En fait, cette rencontre a permis d’accorder les violons de l’opposition, qui a déjà posé des conditions avant tout dialogue, sur les négociations à venir avec le pouvoir. En revanche, si le chef de l’Etat affirmait que la confiance était rétablie après ses échanges avec le chef du Parti Démocratique de Côte d’Ivoire (PDCI), certains de ses adversaires partagent le sentiment inverse. « Avant d’entamer des discussions, il est indispensable de ramener la sérénité et la confiance entre tous les acteurs par des actes d’apaisement incluant la fin des poursuites judiciaires contre tous les leaders de l’opposition », ont indiqué le PDCI et le Front Populaire Ivoirien (FPI) dans une déclaration commune. C’est la preuve que bien que la rencontre entre les présidents Ouattara et Bédié ait « brisé la glace » faisant retomber la tension, elle n’a pas entamé la détermination de l’opposition. Le PDCI, dirigé par M. Bédié, et le FPI, fondé par l’ex-président Laurent Gbagbo, demandent « la fin de toutes les poursuites judiciaires contre les responsables et militants de l’opposition et de la société civile », « la levée du blocus autour des résidences de tous les leaders des partis politiques de l’opposition », « la libération de tous les prisonniers politiques » ainsi que « le retour des exilés », selon cette déclaration citée par l’AFP. Parmi les exilés sont cités Laurent Gbagbo, ex-chef de la rébellion, Guillaume Soro, ex-premier ministre, et Charles Blé Goudé, ex-chef des Jeunes patriotes (mouvement pro-Gbagbo). Les deux partis demandent aussi que les pourparlers avec le pouvoir du président Alassane Ouattara « soient menés sous l’égide d’un facilitateur ». Ils ont réclamé aussi la tenue d’une enquête internationale sur les violences électorales ayant causé 85 morts, ainsi que la levée des blocus de leurs résidences.

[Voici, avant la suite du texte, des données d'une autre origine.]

(** C15. An index holds the rows inserted into it.  Let an index of a table hold
    the pairs [C] of a key and a pointer.  Inserting a row adds the pair of its
    key, the projection of its value, and its pointer; only for a unique index
    that has the key already, nothing changes and the error is the pointer it
    has.  Deleting a row that is there removes its pair.  Searching for a key
    of the key type gives the pointers of the key, at most one in a unique
    index; a range gives those of the keys in the range, all of them unless
    the index is direct.  Whether two indexes can be merged is decided by the
    keys that both have.  The structure, the native keys and the counters are
    kept up to date. *)
Theorem index_refines_entries t C :
  index_for t → index_rel t C →
  (∀ r val, refers rt m0 r val → typed [] (TProduct es) (VProduct val) → ptr_ok (rr_pointer r) →
    let v := row_key (ix_indexed_columns t) val in
    len C < u64_MAX → total_bytes (ix_idx t) C + entry_bytes (ix_idx t) v ≤ u64_MAX →
    match check_and_insert r t with
    | (Ok _, t') => ix_shape t' = ix_shape t ∧ index_for t' ∧ index_rel t' ((v, rr_pointer r) :: C) ∧
        (ix_is_unique t = true → select (at_key v) C = [])
    | (Err q, t') => t' = t ∧ ix_is_unique t = true ∧ select (at_key v) C ≡ₚ [q]
    | _ => False
    end) ∧
  (∀ r val C', refers rt m0 r val → typed [] (TProduct es) (VProduct val) →
    C ≡ₚ (row_key (ix_indexed_columns t) val, rr_pointer r) :: C' →
    ∃ t', ix_delete r t = (Ok true, t') ∧ ix_shape t' = ix_shape t ∧ index_for t' ∧ index_rel t' C') ∧
  (∀ v, typed [] (ix_key_type t) v →
    ∃ l, ix_seek_point (E:=unit) t v = Ok l ∧ l ≡ₚ select (at_key v) C ∧ (ix_is_unique t = true → (length l ≤ 1)%nat)) ∧
  (∀ lo hi, direct_room (ix_idx t) → bad_range lo hi = false →
    bound_all (λ v, typed [] (ix_key_type t) v ∧ not_max v) lo → bound_all (λ v, typed [] (ix_key_type t) v ∧ not_max v) hi →
    ∃ l, ix_seek_range (E:=unit) t lo hi = Ok l ∧
      if is_direct (ix_idx t) then l ⊆+ select (in_range lo hi) C else l ≡ₚ select (in_range lo hi) C) ∧
  (∀ t' C' ignore, index_rel t' C' → ix_shape t = ix_shape t' → ix_is_unique t = true →
    finds (ix_can_merge t t' ignore) (λ q, ∃ k, q ∈ select (at_key k) C ∧ select (at_key k) C' ≠ []) ignore) ∧
  index_rel (ix_clear t) [].
Proof using Hrt Hnr Hsize LawI FLawI.
  intros Hfor Hrel. split_and!.
  - intros r val Hr Hty Hp v Hlen Htot.
    destruct (check_and_insert_ok t C r val Hfor Hrel Hr Hty Hp Hlen Htot) as [(t' & -> & H1 & H2 & H3)|(Hu & q & -> & Hs)]; [|done].
    split; [done|]. split; [by eapply index_for_shape|done].
  - intros r val C' Hr Hty HC. apply (index_rel_perm t _ _ HC) in Hrel.
    destruct (ix_delete_ok t C' r val Hfor Hrel Hr Hty) as (t' & -> & H1 & H2). exists t'. split; [done|].
    split; [done|]. split; [by eapply index_for_shape|done].
  - intros v. by apply ix_point_ok.
  - intros lo hi. by apply ix_range_ok.
  - intros t' C' ignore Hrel' Hsh Hu. by apply ix_merge_ok.
  - apply ix_clear_ok.
Qed.
End index_laws.

(** ** Examples *)

Module Examples.
#[local] Existing Instances BlobStore.Examples.last32_hash ValueOrd.Examples.bits_ord ValueOrd.Examples.bits_ord_laws.
#[local] Existing Instances PagesThm.Examples.list_queue PagesThm.Examples.list_queue_laws.
Import PagesThm.Examples.

(** A unique index on the first column, a number. *)
Definition by_id : TableIndex := {|
  ix_idx := UniqueBtree (KInt U32) []; ix_key_type := TInt U32; ix_num_rows := 0; ix_num_key_bytes := 0;
  ix_indexed_columns := Inline 3;
|}.
Lemma by_id_new : table_index_new es (BTree (Inline 3)) true = Ok by_id.
Proof. reflexivity. Qed.

Lemma by_id_ok : index_for es by_id ∧ index_rel by_id [].
Proof.
  destruct (table_index_new_ok es (BTree (Inline 3)) true by_id) as (H1 & H2 & _); [|exact by_id_new|done].
  cbn. split; [vm_compute; split; [discriminate|reflexivity]|reflexivity].
Qed.

Lemma id_typed : typed [] (TInt U32) (VInt U32 7).
Proof. apply typed_here; [done|]. by vm_compute. Qed.

(** The row of the example table is found by its number. *)
Lemma index_refines_entries_witness :
  ∃ (r : RowRef HashMapBlobStore) ix, refers rt ∅ r val ∧ check_and_insert r by_id = (Ok tt, ix) ∧
    ix_num_rows ix = 1 ∧ ix_num_key_bytes ix = 4 ∧ ix_seek_point (E:=unit) ix (VInt U32 7) = Ok [rr_pointer r].
Proof.
  destruct inserted as (ptr & ps' & pool' & bs' & Hw' & Hsq & Hr).
  destruct (table_pages_inv es rt BflatnThm.Examples.rt_row eq_refl es_size BflatnThm.Examples.rt_code ∅ COMMITTED_STATE committed_in_u _ _ Hr)
    as ([rows Hinv] & _ & _).
  set (r := {| rr_table := RowRef.Examples.inner ps'; rr_blob_store := bs'; rr_pointer := ptr |}).
  assert (Hrf : refers rt ∅ r val) by (split; [done|]; exists {[ptr_key ptr := val]}, rows; split; [done|apply lookup_singleton_eq]).
  assert (Hp : ptr_ok ptr).
  { apply (f_equal fst) in Hw'. vm_compute in Hw'. injection Hw' as <-. vm_compute. split; [split; [discriminate|reflexivity]|reflexivity]. }
  destruct by_id_ok as [Hf Hrel].
  destruct (index_refines_entries es rt BflatnThm.Examples.rt_row eq_refl es_size ∅ by_id [] Hf Hrel) as (Hins & _).
  specialize (Hins r val Hrf BflatnThm.Examples.val_typed Hp eq_refl ltac:(vm_compute; discriminate)).
  destruct (check_and_insert r by_id) as [[[]|q| |] ix] eqn:Hc; [| |destruct Hins..].
  2: { destruct Hins as (_ & _ & Hs). apply Permutation_nil_l in Hs. discriminate Hs. }
  destruct Hins as (Hsh & Hfor & Hrel' & _). injection Hsh as Hcl Hkt _. destruct (clone_same (ix_idx by_id) _ Hcl) as (_ & Hdir & _).
  destruct (index_refines_entries es rt BflatnThm.Examples.rt_row eq_refl es_size ∅ ix _ Hfor Hrel') as (_ & _ & Hpt & _).
  destruct (Hpt (VInt U32 7)) as (l & Hl & Hperm & _); [rewrite Hkt; exact id_typed|].
  exists r, ix. split; [exact Hrf|]. split; [exact Hc|]. split; [rewrite (ir_rows _ _ Hrel'); reflexivity|].
  split; [rewrite (ir_bytes _ _ Hrel'); unfold total_bytes, entry_bytes; rewrite Hdir; reflexivity|].
  rewrite Hl. f_equal. apply Permutation_singleton_r. exact Hperm.
Defined.
End Examples.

En effet, la communauté internationale, à sa tête la France, a demandé aux acteurs politiques de mettre fin à ces provocations. Au début, Paris est resté très silencieux depuis l’annonce d’Ouattara, 78 ans, de se présenter à un troisième mandat, revenant sur son engagement initial à ne pas le faire, salué à l’époque par le président Emmanuel Macron. La France, qui a « pris note » des résultats de l’élection, a toutefois appelé cette semaine les protagonistes de la crise à mettre fin « aux actes d’intimidation » et a demandé à Ouattara de prendre des initiatives pour calmer le jeu avec la reprise du dialogue. Le chef de la diplomatie française, Jean-Yves le Drian, a demandé au président ivoirien de « prendre des initiatives » pour favoriser le retour à la paix civile et à l’union nationale. De son côté, l’Union Africaine (UA) et la Communauté des Etats d’Afrique de l’Ouest (Cédéao), tout en félicitant le chef de l’Etat ivoirien pour sa réélection, ont souligné que le dialogue doit se faire dans le « respect des institutions », de l’UA et des « voies du droit » .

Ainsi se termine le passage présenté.